According to the communique no 160 issued by the Monetary Policy Committee (MPC) of the Central Bank of Nigeria (CBN) its 303rd
meeting held in Abuja on Monday November 24 and Tuesday November 25, 2025. All Committee members attended the meeting.

As usual the Committee took monetary policy decisions that are to shape the economy for the intervening period between now and the next meeting. By the way this meeting is the last for the year as the next meeting is scheduled for February 23rd and 24th 2026.

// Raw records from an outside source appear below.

(** * TransferMap: the query server, the store it reads, and the pipeline
      that fills it

    A shallow embedding of [server/index.js]: the helper [normalizeGT], the
    four tables declared by the [CREATE TABLE] statements together with the
    constraints SQLite enforces on them, the seed block, and the handler of
    [GET /api/equivalents].  The scraper ([scraper/], Python) is not among
    the sources; where a property rests on it, its normalizer, persister,
    rate limiter and fetcher are modelled from the specification, in the
    modules [Scraper] and [Crawler].

    Strings are sequences of the code units U+0000 to U+00FF.  On those
    [trim] and the regular expression classes [\s], [\d] and [[A-Z]] are
    modelled exactly, and so is [toUpperCase] wherever the capital form is
    made of such units: that excludes the micro sign (unit 181, capital
    U+039C) and y with diaeresis (unit 255, capital U+0178), which the model
    leaves as they are.  [Js.upperFits] holds of the strings without these
    two units. *)

From Stdlib Require Import List String Ascii Bool Arith ZArith QArith Lia Lqa.
From Stdlib Require Import Permutation Sorted OrdersEx RelationClasses.
Import ListNotations.

Set Warnings "-register-all".

Close Scope Q_scope.
Open Scope string_scope.

(** ** JavaScript strings *)

Module Js.

(** White space of [\s] and of [String.prototype.trim] among the units:
    TAB, LF, VT, FF, CR, SPACE and the no-break space U+00A0. *)
Definition isSpace (c : ascii) : bool :=
  let n := nat_of_ascii c in
  (((9 <=? n) && (n <=? 13)) || (n =? 32) || (n =? 160))%nat.

(** [\d] *)
Definition isDigit (c : ascii) : bool :=
  let n := nat_of_ascii c in ((48 <=? n) && (n <=? 57))%nat.

(** [[A-Z]] *)
Definition isUpper (c : ascii) : bool :=
  let n := nat_of_ascii c in ((65 <=? n) && (n <=? 90))%nat.

Definition isLower (c : ascii) : bool :=
  let n := nat_of_ascii c in ((97 <=? n) && (n <=? 122))%nat.

(** The small letters of U+00E0 to U+00FE, whose capitals are 32 units
    below them; unit 247 is the division sign. *)
Definition isLowerLatin1 (c : ascii) : bool :=
  let n := nat_of_ascii c in ((224 <=? n) && (n <=? 254) && negb (n =? 247))%nat.

(** The capital form of one unit.  The sharp s (unit 223) becomes [SS];
    the capitals of units 181 and 255 are not units of these strings. *)
Definition upperChar (c : ascii) : string :=
  let n := nat_of_ascii c in
  if isLower c || isLowerLatin1 c then String (ascii_of_nat (n - 32)) EmptyString
  else if (n =? 223)%nat then "SS"
  else String c EmptyString.

Fixpoint toUpperCase (s : string) : string :=
  match s with
  | EmptyString => EmptyString
  | String c r => upperChar c ++ toUpperCase r
  end.

(** The capital form of every unit of [s] is made of units of these
    strings: [s] holds neither unit 181 nor unit 255. *)
Fixpoint upperFits (s : string) : bool :=
  match s with
  | EmptyString => true
  | String c r =>
      negb (nat_of_ascii c =? 181)%nat && negb (nat_of_ascii c =? 255)%nat
      && upperFits r
  end.

Fixpoint trimStart (s : string) : string :=
  match s with
  | EmptyString => EmptyString
  | String c r => if isSpace c then trimStart r else s
  end.

Fixpoint trimEnd (s : string) : string :=
  match s with
  | EmptyString => EmptyString
  | String c r =>
      match trimEnd r with
      | EmptyString => if isSpace c then EmptyString else String c EmptyString
      | r' => String c r'
      end
  end.

Definition trim (s : string) : string := trimEnd (trimStart s).

(** [s.replace(/\s*/g, '')]: every run of white space is replaced by the
    empty string (the empty matches between other characters as well), so
    exactly the white-space characters disappear. *)
Fixpoint removeSpaces (s : string) : string :=
  match s with
  | EmptyString => EmptyString
  | String c r => if isSpace c then removeSpaces r else String c (removeSpaces r)
  end.

(** The longest prefix of [s] whose characters satisfy [p], and the rest. *)
Fixpoint span (p : ascii -> bool) (s : string) : string * string :=
  match s with
  | EmptyString => (EmptyString, EmptyString)
  | String c r =>
      if p c then let (a, b) := span p r in (String c a, b)
      else (EmptyString, s)
  end.

(** [s.replace(/^([A-Z]+)(\d+)/, '$1 $2')].  Both groups are greedy and a
    shorter run of letters is never followed by a digit, so the pattern
    matches exactly when the longest run of leading capitals is not empty
    and a digit follows it; only the matched prefix is rewritten. *)
Definition spaceAfterLetters (s : string) : string :=
  let (letters, rest) := span isUpper s in
  let (digits, tail) := span isDigit rest in
  match letters, digits with
  | String _ _, String _ _ => letters ++ " " ++ digits ++ tail
  | _, _ => s
  end.

(** The values Express puts in [req.query]: a string, an array (a repeated
    parameter) or an object (a bracketed one). *)
Inductive value : Type :=
| VString (s : string)
| VArray (l : list value)
| VObject.

Fixpoint join (sep : string) (l : list string) : string :=
  match l with
  | [] => EmptyString
  | [s] => s
  | s :: r => s ++ sep ++ join sep r
  end.

(** [String(v)]: an array is joined with commas, a plain object prints as
    [[object Object]]. *)
Fixpoint toString (v : value) : string :=
  match v with
  | VString s => s
  | VArray l => join "," (map toString l)
  | VObject => "[object Object]"
  end.

(** [String(input || '')], where [None] is [undefined]: [undefined] and the
    empty string are the falsy inputs. *)
Definition stringOrEmpty (input : option value) : string :=
  match input with
  | None => EmptyString
  | Some v => toString v
  end.

End Js.

(** ** normalizeGT (server/index.js, lines 85-89) *)

Definition normalizeGT (input : option Js.value) : string :=
  let raw := Js.toUpperCase (Js.trim (Js.stringOrEmpty input)) in
  match raw with
  | EmptyString => EmptyString
  | _ => Js.spaceAfterLetters (Js.removeSpaces raw)
  end.

(** The query parameter [gt] given as one string. *)
Definition gtParam (s : string) : option Js.value := Some (Js.VString s).

(** ** The store (server/index.js, lines 15-55)

    One record per table row, one module per table, named as in the
    [CREATE TABLE] statements.  A table keeps its rows in rowid order and,
    for [AUTOINCREMENT], the largest rowid it ever handed out (the
    [sqlite_sequence] entry).  Column values are typed; [NULL], which every
    column excludes with [NOT NULL], is not among them. *)

Module School.
Record row := { id : Z; name : string }.
End School.

Module GTCourse.
Record row := { id : Z; code : string; title : string; creditHours : Q }.
End GTCourse.

Module ExternalCourse.
Record row :=
  { id : Z; schoolId : Z; code : string; title : string; creditHours : Q }.
End ExternalCourse.

Module Equivalency.
Record row :=
  { id : Z; gtCourseId : Z; schoolId : Z;
    externalCourseCode : string; semester : string }.
End Equivalency.

Record table (R : Type) := { rows : list R; seq : Z }.
Arguments rows {R} _.
Arguments seq {R} _.

Record Store := {
  School : table School.row;
  GTCourse : table GTCourse.row;
  ExternalCourse : table ExternalCourse.row;
  Equivalency : table Equivalency.row
}.

(** The database right after the [CREATE TABLE IF NOT EXISTS] statements ran
    on a new file. *)
Definition emptyTable {R : Type} : table R := {| rows := []; seq := 0 |}.
Definition emptyStore : Store :=
  {| School := emptyTable; GTCourse := emptyTable;
     ExternalCourse := emptyTable; Equivalency := emptyTable |}.

Definition withSchool (db : Store) (t : table School.row) : Store :=
  {| School := t; GTCourse := GTCourse db;
     ExternalCourse := ExternalCourse db; Equivalency := Equivalency db |}.
Definition withGTCourse (db : Store) (t : table GTCourse.row) : Store :=
  {| School := School db; GTCourse := t;
     ExternalCourse := ExternalCourse db; Equivalency := Equivalency db |}.
Definition withExternalCourse (db : Store) (t : table ExternalCourse.row) : Store :=
  {| School := School db; GTCourse := GTCourse db;
     ExternalCourse := t; Equivalency := Equivalency db |}.
Definition withEquivalency (db : Store) (t : table Equivalency.row) : Store :=
  {| School := School db; GTCourse := GTCourse db;
     ExternalCourse := ExternalCourse db; Equivalency := t |}.

(** *** Statements

    Statements run on the connection the module opens, on which line 15 sets
    [PRAGMA foreign_keys = ON].  A statement either returns a value or throws
    the error of the constraint it violated; a statement that throws changes
    nothing, and the statements that ran before it stay committed.  [UNIQUE]
    compares text with the default [BINARY] collation, that is, for
    equality. *)

Inductive sqliteError : Type :=
| SQLITE_CONSTRAINT_UNIQUE
| SQLITE_CONSTRAINT_FOREIGNKEY.

Definition stmt (A : Type) : Type := Store -> (A + sqliteError) * Store.

Definition ret {A : Type} (a : A) : stmt A := fun db => (inl a, db).
Definition throw {A : Type} (e : sqliteError) : stmt A := fun db => (inr e, db).
Definition bind {A B : Type} (c : stmt A) (k : A -> stmt B) : stmt B :=
  fun db =>
    match c db with
    | (inl a, db') => k a db'
    | (inr e, db') => (inr e, db')
    end.

Notation "x <- c ;; k" := (bind c (fun x => k))
  (at level 61, c at next level, right associativity).
Notation "c ;;; k" := (bind c (fun _ => k))
  (at level 61, right associativity).

Definition append {R : Type} (t : table R) (newId : Z) (r : R) : table R :=
  {| rows := rows t ++ [r]; seq := newId |}.

Definition keep {R : Type} (p : R -> bool) (t : table R) : table R :=
  {| rows := filter p (rows t); seq := seq t |}.

Definition replaced {R : Type} (rowid : R -> Z) (i : Z) (r : R) (l : list R) : list R :=
  map (fun old => if (rowid old =? i)%Z then r else old) l.

Definition replaceRow {R : Type} (rowid : R -> Z) (i : Z) (r : R) (t : table R) : table R :=
  {| rows := replaced rowid i r (rows t); seq := seq t |}.

Definition hasId {R : Type} (rowid : R -> Z) (i : Z) (t : table R) : bool :=
  existsb (fun r => rowid r =? i)%Z (rows t).

Section Statements.
Open Scope Z_scope.

(** [INSERT INTO School(name) VALUES (?)] *)
Definition insSchool (name : string) : stmt Z := fun db =>
  if existsb (fun s => String.eqb (School.name s) name) (rows (School db))
  then throw SQLITE_CONSTRAINT_UNIQUE db
  else
    let i := seq (School db) + 1 in
    ret i (withSchool db (append (School db) i {| School.id := i; School.name := name |})).

(** [INSERT INTO GTCourse(code, title, creditHours) VALUES (?, ?, ?)] *)
Definition insGT (code title : string) (creditHours : Q) : stmt Z := fun db =>
  if existsb (fun g => String.eqb (GTCourse.code g) code) (rows (GTCourse db))
  then throw SQLITE_CONSTRAINT_UNIQUE db
  else
    let i := seq (GTCourse db) + 1 in
    ret i (withGTCourse db (append (GTCourse db) i
             {| GTCourse.id := i; GTCourse.code := code;
                GTCourse.title := title; GTCourse.creditHours := creditHours |})).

The decisions reached at the meeting are as follows:The Committee decided by a majority vote, to maintain the current monetary policy stance with an adjustment to the corridor as follows:
1. Retain the Monetary Policy Rate (MPR) at 27.0 per cent.
2. Adjust the Standing Facility corridor around the MPR at +50/-450 basis points.
3. Retain the Cash Reserve Requirement (CRR) for Deposit Money Banks at 45.00 per
cent, Merchant Banks at 16.00 per cent, and 75.00 per cent for non-TSA public sector
deposits.
4. Keep the Liquidity Ratio unchanged at 30.00 per cent.
This is a reflection of the stand of a majority of members so it means there was some dissent even though the ratio of dissent to agreement is not provided. Maybe in future the majority and minority percentages or ratios should be provided. It can provide some useful insights.

Substantially, the committee has continued to hold fast to the finest professional and industry values of conservatism, circumspection and care.

Compared to the last time the only ratio that changed is the standing facility corridor around the MPR.

Instructively, this latest action of the apex banks has been regarded as contrary to widely held expectations by many economists and financial players who had hoped for a cut in the MPR.. Rather, the move is a decisive step by the monetary authority to cautiously shift even as inflation indicators showed mild improvement.

On the other hand, some analysts think that the move is to discourage commercial banks from retaining excess liquidity in its Standing Deposit Facility (SDF) by reducing the potential returns the banks earn on such idle funds, thereby incentivising lending to the real economy. This explained the imperative for the committee’s choice to hold the rate reflects its assessment that current monetary conditions are beginning to yield positive results.

It is clear that the Committee is quite keen on maintaining stability rather than spike prices especially as we are already in yuletide, a season where demand pull inflation is usually manifest.

One of the key factors it took into consideration is the headline inflation rate which has slowed down right now compared to this time last year and this has consistently been on the decelaration gear in the last 7 months.

Although the decision to maintain the MPR comes at a time when businesses are facing high borrowing costs, with a deeper understanding and appreciation of the times we are in now, the CBN’s monetary discipline is necessary to restore macroeconomic stability.
As the apex bank targets and commits to managing system liquidity effectively In a situation of uncertainty amid global and domestic headwinds, for the CBN, sustaining a tight stance is the best bet to help contain speculative pressures in the FX market and support the naira’s resilience against
other strong foreign currencies such as the dollar and pound sterling.

Good enough, the Nigerian stock has reacted positively to the rate retaining as the equities market bounced back from six consecutive days of losses, gaining N95 billion in market capitalization. This points to the fact that the policy stance of the CBN signalled stability to market participants, spurring interest in medium and large capitalised stocks. Moreso, the market benchmark interest rate untouched helped renew buying interest, particularly among cautious investors seeking policy clarity and entry.

All things being equal, a stronger macroeconomic environment remains a target for the CBN to really do a rate cut as expected by many experts.

In conclusion, the apex bank’s commitment to taking the nation out of the economic woods is not lost on Nigerians and the effort is much appreciated even though there are still pains and difficulties. Indeed, Nigerians would opt for stability any day rather than be plunged into avoidable confusion and retrogression through recklessness and mismanagement.